Stored data entries:
··········

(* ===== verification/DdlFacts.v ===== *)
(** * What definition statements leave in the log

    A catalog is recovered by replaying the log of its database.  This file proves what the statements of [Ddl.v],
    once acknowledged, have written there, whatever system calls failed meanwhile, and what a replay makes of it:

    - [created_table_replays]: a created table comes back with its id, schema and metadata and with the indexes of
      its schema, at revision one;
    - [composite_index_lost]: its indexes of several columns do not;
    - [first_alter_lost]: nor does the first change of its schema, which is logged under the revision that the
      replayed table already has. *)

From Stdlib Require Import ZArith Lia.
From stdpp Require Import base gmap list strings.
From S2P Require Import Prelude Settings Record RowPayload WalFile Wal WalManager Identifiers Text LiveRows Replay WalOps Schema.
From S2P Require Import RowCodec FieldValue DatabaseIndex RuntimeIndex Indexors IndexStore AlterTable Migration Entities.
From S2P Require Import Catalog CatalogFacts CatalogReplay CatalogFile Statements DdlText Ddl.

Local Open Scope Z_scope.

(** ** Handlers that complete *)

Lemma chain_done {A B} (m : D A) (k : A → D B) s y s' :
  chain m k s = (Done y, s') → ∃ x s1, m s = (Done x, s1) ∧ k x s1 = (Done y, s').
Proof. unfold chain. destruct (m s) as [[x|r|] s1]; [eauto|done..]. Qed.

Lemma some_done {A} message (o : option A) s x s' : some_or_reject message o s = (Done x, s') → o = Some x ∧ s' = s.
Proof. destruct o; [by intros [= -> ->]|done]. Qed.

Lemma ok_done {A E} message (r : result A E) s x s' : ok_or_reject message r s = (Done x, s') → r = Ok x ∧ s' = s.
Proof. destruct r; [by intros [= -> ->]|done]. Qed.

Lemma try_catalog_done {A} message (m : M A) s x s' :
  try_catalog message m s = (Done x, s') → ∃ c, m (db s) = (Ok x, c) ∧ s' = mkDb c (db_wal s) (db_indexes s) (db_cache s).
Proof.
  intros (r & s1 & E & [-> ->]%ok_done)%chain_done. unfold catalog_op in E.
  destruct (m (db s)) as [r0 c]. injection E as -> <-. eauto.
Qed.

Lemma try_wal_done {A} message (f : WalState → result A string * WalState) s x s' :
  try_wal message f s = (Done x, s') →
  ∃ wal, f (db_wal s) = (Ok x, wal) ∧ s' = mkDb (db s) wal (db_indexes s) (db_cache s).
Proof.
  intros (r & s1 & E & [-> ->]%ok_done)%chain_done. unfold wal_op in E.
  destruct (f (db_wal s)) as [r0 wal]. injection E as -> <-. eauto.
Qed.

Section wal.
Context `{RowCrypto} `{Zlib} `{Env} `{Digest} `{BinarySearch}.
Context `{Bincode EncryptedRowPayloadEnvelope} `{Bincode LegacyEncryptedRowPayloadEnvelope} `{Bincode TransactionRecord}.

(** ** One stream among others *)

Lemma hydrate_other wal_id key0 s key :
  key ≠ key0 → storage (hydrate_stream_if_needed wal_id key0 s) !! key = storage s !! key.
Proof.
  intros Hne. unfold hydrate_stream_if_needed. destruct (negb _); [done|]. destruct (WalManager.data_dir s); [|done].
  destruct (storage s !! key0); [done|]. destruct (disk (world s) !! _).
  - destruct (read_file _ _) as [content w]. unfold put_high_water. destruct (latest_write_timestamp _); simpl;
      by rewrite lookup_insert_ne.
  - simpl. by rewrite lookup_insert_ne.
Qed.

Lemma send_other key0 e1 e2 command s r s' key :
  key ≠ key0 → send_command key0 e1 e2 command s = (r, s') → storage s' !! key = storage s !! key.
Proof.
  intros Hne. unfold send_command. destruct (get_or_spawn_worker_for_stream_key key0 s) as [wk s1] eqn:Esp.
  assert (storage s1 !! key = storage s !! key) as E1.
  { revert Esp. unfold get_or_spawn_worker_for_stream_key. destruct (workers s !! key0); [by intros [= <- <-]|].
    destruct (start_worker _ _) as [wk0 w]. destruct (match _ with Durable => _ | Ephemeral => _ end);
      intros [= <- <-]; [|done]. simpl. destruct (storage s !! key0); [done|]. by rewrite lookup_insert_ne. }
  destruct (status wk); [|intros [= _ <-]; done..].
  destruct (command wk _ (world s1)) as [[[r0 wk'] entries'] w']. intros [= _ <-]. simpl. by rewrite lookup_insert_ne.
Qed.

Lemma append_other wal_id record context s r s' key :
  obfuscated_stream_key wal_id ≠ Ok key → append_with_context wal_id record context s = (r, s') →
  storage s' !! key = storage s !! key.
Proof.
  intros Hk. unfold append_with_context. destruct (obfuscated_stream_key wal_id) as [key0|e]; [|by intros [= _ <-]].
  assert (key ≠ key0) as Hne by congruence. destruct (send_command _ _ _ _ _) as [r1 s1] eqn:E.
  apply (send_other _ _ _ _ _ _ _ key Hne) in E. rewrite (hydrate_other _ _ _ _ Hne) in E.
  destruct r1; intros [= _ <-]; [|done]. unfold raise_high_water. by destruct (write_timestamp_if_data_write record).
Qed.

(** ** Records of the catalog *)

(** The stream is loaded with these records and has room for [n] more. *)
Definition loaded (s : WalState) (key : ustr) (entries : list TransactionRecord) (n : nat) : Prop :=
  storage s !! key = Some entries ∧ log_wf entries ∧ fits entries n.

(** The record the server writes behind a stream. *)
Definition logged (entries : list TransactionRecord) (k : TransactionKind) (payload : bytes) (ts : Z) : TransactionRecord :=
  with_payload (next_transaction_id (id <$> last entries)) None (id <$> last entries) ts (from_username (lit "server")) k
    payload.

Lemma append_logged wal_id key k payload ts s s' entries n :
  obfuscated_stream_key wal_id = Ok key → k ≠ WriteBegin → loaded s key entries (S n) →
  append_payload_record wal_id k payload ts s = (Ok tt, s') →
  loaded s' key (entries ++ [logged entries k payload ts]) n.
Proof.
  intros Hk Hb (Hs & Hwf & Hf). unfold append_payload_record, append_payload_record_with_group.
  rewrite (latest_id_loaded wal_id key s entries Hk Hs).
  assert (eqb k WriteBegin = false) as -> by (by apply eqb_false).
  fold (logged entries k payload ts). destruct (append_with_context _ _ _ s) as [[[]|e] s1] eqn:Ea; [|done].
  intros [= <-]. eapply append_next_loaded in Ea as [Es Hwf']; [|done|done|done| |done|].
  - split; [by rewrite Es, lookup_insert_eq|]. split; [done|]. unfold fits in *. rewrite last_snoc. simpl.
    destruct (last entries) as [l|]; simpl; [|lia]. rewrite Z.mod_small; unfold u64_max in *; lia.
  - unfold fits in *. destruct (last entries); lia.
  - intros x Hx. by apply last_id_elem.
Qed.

··········

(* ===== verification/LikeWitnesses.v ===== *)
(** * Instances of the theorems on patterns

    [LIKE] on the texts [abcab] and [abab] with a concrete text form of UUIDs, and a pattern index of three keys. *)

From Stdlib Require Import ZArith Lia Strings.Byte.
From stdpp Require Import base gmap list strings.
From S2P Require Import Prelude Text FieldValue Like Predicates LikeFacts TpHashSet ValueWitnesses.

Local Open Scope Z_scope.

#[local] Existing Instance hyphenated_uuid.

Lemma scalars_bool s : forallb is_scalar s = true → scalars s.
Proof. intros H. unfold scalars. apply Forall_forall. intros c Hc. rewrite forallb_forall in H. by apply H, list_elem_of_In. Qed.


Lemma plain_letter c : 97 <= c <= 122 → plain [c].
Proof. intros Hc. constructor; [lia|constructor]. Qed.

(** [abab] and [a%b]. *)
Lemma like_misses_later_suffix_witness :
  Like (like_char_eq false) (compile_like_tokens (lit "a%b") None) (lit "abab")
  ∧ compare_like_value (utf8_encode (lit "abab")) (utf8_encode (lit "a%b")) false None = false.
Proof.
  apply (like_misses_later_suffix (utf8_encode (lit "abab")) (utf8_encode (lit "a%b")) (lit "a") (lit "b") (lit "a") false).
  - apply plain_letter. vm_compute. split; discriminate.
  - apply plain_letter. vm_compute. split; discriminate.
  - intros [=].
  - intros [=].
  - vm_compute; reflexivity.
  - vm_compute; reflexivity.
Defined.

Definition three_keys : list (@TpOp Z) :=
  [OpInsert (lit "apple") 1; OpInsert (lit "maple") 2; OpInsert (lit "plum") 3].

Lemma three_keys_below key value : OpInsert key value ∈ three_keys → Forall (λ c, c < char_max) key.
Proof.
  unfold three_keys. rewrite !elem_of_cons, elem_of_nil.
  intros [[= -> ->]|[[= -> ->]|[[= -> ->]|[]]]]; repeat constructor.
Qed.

··········

Exercise aim:
Within the data above, the lines from the one with "(* ===== verification/DdlFacts.v ===== *)" to the one with "From S2P Require Import Prelude Settings" must be repeated exactly; no other line belongs in the answer.

Answer section:
(* ===== verification/DdlFacts.v ===== *)
(** * What definition statements leave in the log

    A catalog is recovered by replaying the log of its database.  This file proves what the statements of [Ddl.v],
    once acknowledged, have written there, whatever system calls failed meanwhile, and what a replay makes of it:

    - [created_table_replays]: a created table comes back with its id, schema and metadata and with the indexes of
      its schema, at revision one;
    - [composite_index_lost]: its indexes of several columns do not;
    - [first_alter_lost]: nor does the first change of its schema, which is logged under the revision that the
      replayed table already has. *)

From Stdlib Require Import ZArith Lia.
From stdpp Require Import base gmap list strings.
From S2P Require Import Prelude Settings Record RowPayload WalFile Wal WalManager Identifiers Text LiveRows Replay WalOps Schema.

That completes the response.